The two-dimensional electron gas (2DEG) at the non-isostructural interface between spinel γ-Al2O3 and perovskite SrTiO3 is featured by a record electron mobility among complex oxide interfaces in addition to a high carrier density up to the order of 1015 cm−2. Herein, we report on the patterning of 2DEG at the γ-Al2O3/SrTiO3 interface grown at 650 °C by pulsed laser deposition using a hard mask of LaMnO3. The patterned 2DEG exhibits a critical thickness of 2 unit cells of γ-Al2O3 for the occurrence of interface conductivity, similar to the unpatterned sample. However, its maximum carrier density is found to be approximately 3 × 1013 cm−2, much lower than that of the unpatterned sample (∼1015 cm−2).

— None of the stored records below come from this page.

(** C10. The empty text wraps to exactly one line, the empty string;
    so [draw_paragraph] on the empty text sets the font, breaks the page
    if one leading does not fit above [MARGIN], sends exactly one
    draw-text command, of the empty string, and returns the offset one
    leading lower. *)
Theorem draw_paragraph_empty_text (c : canvas font) (x y right_x : Q)
    (font_name : font) (font_size indent_left max_width : Q) :
  wrap_cjk_aware stringWidth [] max_width font_name font_size = [[]]
  /\ (let leading := font_size * LINE_SPACING cfg in
      let break := Qlt_bool (y - leading) (MARGIN cfg) in
      let y' := if break then top cfg else y in
      draw_paragraph stringWidth cfg c [] x y right_x font_name font_size
        indent_left
      = (c ++ [SetFont font_name font_size]
           ++ (if break then [ShowPage; SetFont font_name font_size]
               else [])
           ++ [DrawString (x + indent_left) (y' - leading) []],
         y' - leading)).
Proof.
  split; [reflexivity |]. intros leading break y'.
  unfold draw_paragraph.
  change (wrap_cjk_aware stringWidth [] (right_x - (x + indent_left))
            font_name font_size) with [@nil char].
  cbn [fold_left]. unfold draw_line. fold leading. fold break.
  subst y'. destruct break.
  - now rewrite <- !app_assoc.
  - now rewrite <- !app_assoc.
Qed.

End Cursor.

(** ** The image scaler *)

Section ImageScaler.

Import PrimFloat.
Local Open Scope float_scope.

Lemma draw_image_float_cases (font : Type) (cfg : Float64.layout)
    (c : Float64.canvas font) (pil_img : Float64.image)
    (x y right_x : float) (font_name : font) :
  Float64.scaler_raises pil_img = false ->
  let scale := Float64.image_scale cfg pil_img (right_x - x) in
  let draw_w := Float64.float_of_int (Float64.img_w pil_img) * scale in
  let draw_h := Float64.float_of_int (Float64.img_h pil_img) * scale in
  exists (c' : Float64.canvas font) (y' : float),
    ((y - draw_h <? Float64.MARGIN cfg) = false /\ c' = c /\ y' = y
     \/ (y - draw_h <? Float64.MARGIN cfg) = true
        /\ c' = c ++ [Float64.ShowPage]
        /\ y' = Float64.page_h cfg - Float64.MARGIN cfg)
    /\ Float64.draw_image cfg c pil_img x y right_x font_name
       = if Float64.png pil_img
         then (c' ++ [Float64.DrawImage x (y' - draw_h) draw_w draw_h],
               Float64.Returned (y' - draw_h))
         else (c', Float64.Raised).
Proof.
  intros Hok scale draw_w draw_h. unfold Float64.draw_image. rewrite Hok.
  fold scale. fold draw_w. fold draw_h.
  destruct (y - draw_h <? Float64.MARGIN cfg).
  - exists (c ++ [Float64.ShowPage]),
      (Float64.page_h cfg - Float64.MARGIN cfg).
    split; [right; now repeat split | reflexivity].
  - exists c, y. split; [left; now repeat split | reflexivity].
Qed.

(** C6 (amended). When the scaler does not raise (no zero dimension,
    none beyond the floats), [draw_image] computes, each operation
    rounded to the nearest float,
    [scale = min(max_w / img_w, (page_h * fraction) / img_h)] and the
    drawn width and height [img_w * scale] and [img_h * scale], and
    draws the image at that size, at the cursor or, when the image
    does not fit above the margin, after a page break at the top edge,
    unless the encoding of the image raises. Width and
    height are the intrinsic ones times one and the same scale, each
    product rounded on its own: the aspect ratio is kept up to that
    rounding. An image of 2000 x 1000 under a maximum width of 500, a
    page height of 800 and the fraction 0.98 has the scale 0.25 and is
    drawn at 500 x 250, with no rounding. *)
Theorem draw_image_scaled (font : Type) (cfg : Float64.layout)
    (c : Float64.canvas font) (pil_img : Float64.image)
    (x y right_x : float) (font_name : font) :
  Float64.scaler_raises pil_img = false ->
  let max_w := right_x - x in
  let scale :=
    Float64.py_min
      (max_w / Float64.float_of_int (Float64.img_w pil_img))
      ((Float64.page_h cfg * Float64.IMAGE_MAX_HEIGHT_RATIO cfg)
       / Float64.float_of_int (Float64.img_h pil_img)) in
  let draw_w := Float64.float_of_int (Float64.img_w pil_img) * scale in
  let draw_h := Float64.float_of_int (Float64.img_h pil_img) * scale in
  (exists (c' : Float64.canvas font) (y' : float),
      ((y - draw_h <? Float64.MARGIN cfg) = false /\ c' = c /\ y' = y
       \/ (y - draw_h <? Float64.MARGIN cfg) = true
          /\ c' = c ++ [Float64.ShowPage]
          /\ y' = Float64.page_h cfg - Float64.MARGIN cfg)
      /\ Float64.draw_image cfg c pil_img x y right_x font_name
         = if Float64.png pil_img
           then (c' ++ [Float64.DrawImage x (y' - draw_h) draw_w draw_h],
                 Float64.Returned (y' - draw_h))
           else (c', Float64.Raised))
  /\ (Float64.img_w pil_img = 2000%Z -> Float64.img_h pil_img = 1000%Z ->
      max_w = 500 -> Float64.page_h cfg = 800 ->
      Float64.IMAGE_MAX_HEIGHT_RATIO cfg = 0.98 ->
      scale = 0.25 /\ draw_w = 500 /\ draw_h = 250).
Proof.
  intros Hok max_w scale draw_w draw_h. split.
  - exact (draw_image_float_cases font cfg c pil_img x y right_x font_name
             Hok).
  - intros Ew Eh Emax Epage Eratio.
    unfold draw_w, draw_h, scale. rewrite Ew, Eh, Emax, Epage, Eratio.
    repeat split; reflexivity.
Qed.

Lemma draw_image_scaled_witness :
  Float64.draw_image Float64.scenario_layout [] Float64.scenario_image
    0 800 500 tt
  = ([Float64.DrawImage 0 550 500 250], Float64.Returned 550).
Proof.
  destruct (draw_image_scaled unit Float64.scenario_layout []
              Float64.scenario_image 0 800 500 tt eq_refl)
    as [[c' [y' [Hc E]]] _].
  rewrite E. destruct Hc as [[_ [-> ->]] | [Hbreak _]]; [reflexivity |].
  vm_compute in Hbreak. discriminate Hbreak.
Defined.

(** C6, counterexample. On the A4 page of the source an image of
    640 x 480 that fills the width is drawn 595.2755905511812 wide and
    446.4566929133859 high: the first is 5236099468337991 / 2^43, the
    second 7854149202506987 / 2^44, and 480 times the first is not 640
    times the second. The drawn size is not in the ratio 4 : 3. *)
Lemma draw_image_ratio_is_rounded :
  Float64.draw_image Float64.source_layout ([] : Float64.canvas unit)
    Float64.vga_image 0 (Float64.page_h Float64.source_layout)
    (Float64.page_w Float64.source_layout) tt
  = ([Float64.DrawImage 0 395.43307086614181 595.27559055118115
        446.45669291338589],
     Float64.Returned 395.43307086614181)
  /\ ~ (Float64.to_Q 595.27559055118115 * inject_Z 480
        == Float64.to_Q 446.45669291338589 * inject_Z 640)%Q.
Proof.
  split; [vm_compute; reflexivity |].
  vm_compute. intros H. discriminate H.
Qed.

End ImageScaler.

(** ** A sample document on the source's page *)

Lemma source_layout_ok : layout_ok source_layout.
Proof. split; vm_compute; discriminate. Qed.

(** On the source's page every block of [convert_epub_to_pdf] is an
    emission that fits, so its paragraphs and images keep the cursor
    rules whatever the texts and the images are. *)
Lemma source_blocks_keep_cursor (font : Type)
    (stringWidth : str -> font -> Q -> Q) (font_name : font)
    (blocks : list (str + image)) (y0 : Q) :
  Forall block_ok blocks -> y0 <= top source_layout ->
  flow_ok source_layout y0
    (fst (emit_all stringWidth source_layout y0
            (map (block_emission font_name) blocks))).
Proof.
  intros Hb Hy0.
  apply (emit_all_sound font stringWidth source_layout y0);
    [exact source_layout_ok | | assumption].
  induction Hb as [| b blocks Hb _ IH]; [constructor |].
  simpl. constructor; [| exact IH].
  destruct b as [text | pil_img]; simpl.
  - split; vm_compute; discriminate.
  - destruct Hb as [Hw Hh]. repeat split; try assumption.
    vm_compute. discriminate.
Qed.

Lemma emissions_keep_cursor_witness :
  flow_ok source_layout (top source_layout)
    (fst (emit_all font_stringWidth source_layout (top source_layout)
            sample_emissions))
  /\ snd (emit_all font_stringWidth source_layout (top source_layout)
            sample_emissions) <= top source_layout.
Proof.
  destruct (emissions_keep_cursor (char -> Q) font_stringWidth source_layout
              (top source_layout) sample_emissions) as [[Hf [_ Hy]] _].
  - exact source_layout_ok.
  - repeat constructor; vm_compute; discriminate.
  - vm_compute. discriminate.
  - split; assumption.
Defined.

Remarkably, a high electron mobility of approximately 3600 cm2 V−1 s−1 was obtained at low temperatures for the patterned 2DEG at a carrier density of ∼7 × 1012 cm−2, which exhibits clear Shubnikov-de Haas quantum oscillations. The patterned high-mobility 2DEG at the γ-Al2O3/SrTiO3 interface paves the way for the design and application of spinel/perovskite interfaces for high-mobility all-oxide electronic devices.